Yahoo, Microsoft reportedly back in talks
July 20, 2009 | Associated Press | Comments
Yahoo Inc. shares rose 4% Friday amid speculation it will team up with Microsoft Corp. in an online search advertising partnership aimed at mounting a more serious challenge to Google Inc.
Yahoo is also getting a slight boost after Google released its second-quarter earnings late Thursday.
Google executives say larger advertisers have returned to the Internet after being absent earlier in the year, raising hopes that Yahoo’s second-quarter results, due out Tuesday, might not be quite as dreary as some investors feared.
Yahoo and Microsoft met last week and could sign a deal as early as this week, according to AllThingsD, a technology blog that cited unnamed people at both companies.
Yahoo and Microsoft declined to comment.
But Yahoo CEO Carol Bartz has publicly said her company will join forces with Microsoft if the price is right and she is convinced it will still have adequate access to search data.
That information about web surfers is important to Yahoo because it still wants to track user preferences so it can figure out what kind of advertising is likely to generate revenue-generating clicks in its own marketing network.
The rivals have been discussing an alliance since 2006, but Yahoo’s previous two CEOs—Terry Semel and Jerry Yang—couldn’t come to terms with the world’s largest software maker.

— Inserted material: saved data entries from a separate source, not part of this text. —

(** * Orchard placeholder icon generator

    A shallow embedding of [scripts/create_placeholder_icons.py] and the
    properties of its two functions, [create_placeholder_icon] and [main].

    The script talks to three things outside itself: the Python import
    system, the Pillow imaging library and the file system.  Each is
    modelled by what the script can observe of it:

    - the installation ([Env]) is read-only: whether Pillow can be
      imported, where the script lives, which of the probed font files
      exist, what [ImageFont.truetype] does with them and what
      [font.getbbox] measures;
    - the [World] is what a run changes: the output tree (directories and
      files, keyed by the literal path string, with no resolution of [..]
      or links) and the lines written to standard output;
    - an image is the record of how it was created and the drawing calls
      applied to it, in order; rasterisation is Pillow's business.

    Only the calls the script guards can fail in the model: the import of
    Pillow, [ImageFont.truetype], and the two calls that touch the output
    tree.  The drawing calls return normally, so the statements about a
    drawn icon are statements about the calls that return.

    Python integers are [Z]; [//] is floor division, which is [Z.div]. *)

From Stdlib Require Import ZArith Lia Ascii String.
From stdpp Require Import gmap strings list fin_maps pretty.

Local Open Scope Z_scope.

Notation "a // b" := (Z.div a b) (at level 40, left associativity).

(** ** Exceptions *)

(** The exception classes that matter to the script, with the part of
    Python's class hierarchy above them. *)
Inductive exn : Set :=
  | OSError
  | FileNotFoundError
  | FileExistsError
  | IsADirectoryError
  | NotADirectoryError
  | ImportError
  | ModuleNotFoundError
  | ValueError
  | MemoryError.

(** [exn_isa e c]: an exception of class [e] is an instance of class [c]. *)
Definition exn_isa (e c : exn) : bool :=
  match c, e with
  | OSError, (OSError | FileNotFoundError | FileExistsError
             | IsADirectoryError | NotADirectoryError) => true
  | ImportError, (ImportError | ModuleNotFoundError) => true
  | FileNotFoundError, FileNotFoundError => true
  | FileExistsError, FileExistsError => true
  | IsADirectoryError, IsADirectoryError => true
  | NotADirectoryError, NotADirectoryError => true
  | ModuleNotFoundError, ModuleNotFoundError => true
  | ValueError, ValueError => true
  | MemoryError, MemoryError => true
  | _, _ => false
  end.

(** In Python 3 [IOError] is another name of [OSError]. *)
Definition IOError : exn := OSError.

(** How a computation ends: with a value, with a raised exception, or
    with [SystemExit] carrying an exit code. *)
Inductive result (A : Type) : Type :=
  | Ok (a : A)
  | Raise (e : exn)
  | SysExit (code : Z).
Arguments Ok {A} a.
Arguments Raise {A} e.
Arguments SysExit {A} code.

(** Exit status of the interpreter for a script that ended with [r]. *)
Definition exit_status {A} (r : result A) : Z :=
  match r with
  | Ok _ => 0
  | Raise _ => 1
  | SysExit code => code
  end.

(** ** Images *)

Definition RGBA : Type := Z * Z * Z * Z.
Definition Box : Type := Z * Z * Z * Z.

Inductive Font : Set :=
  | TrueType (path : string) (size : Z)
  | DefaultFont.

Inductive DrawOp : Type :=
  | DrawRectangle (box : Box) (outline : RGBA) (width : Z)
  | DrawText (xy : Z * Z) (text : string) (fill : RGBA) (font : Font).

Record Image : Type := mkImage {
  im_mode : string;
  im_size : Z * Z;
  im_fill : RGBA;
  im_ops : list DrawOp
}.

Definition Image_new (mode : string) (size : Z * Z) (color : RGBA) : Image :=
  mkImage mode size color [].

Definition draw_op (img : Image) (op : DrawOp) : Image :=
  mkImage (im_mode img) (im_size img) (im_fill img) (im_ops img ++ [op]).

If the latest round of talks are fruitful, analysts believe Yahoo will be get a lump sum of cash and billions of dollars more in guaranteed payments spread over several years while reaping annual savings of at least $500 million from not having to run its own search engine.
The potential for a deal helped drive Yahoo shares up 65 cents to close at $16.84.
Yahoo’s search engine currently holds a nearly 20% share of the U.S. search market, leaving it a distant second to Google’s 65%, according to comScore Inc. Microsoft’s search engine ranks third with an 8% share.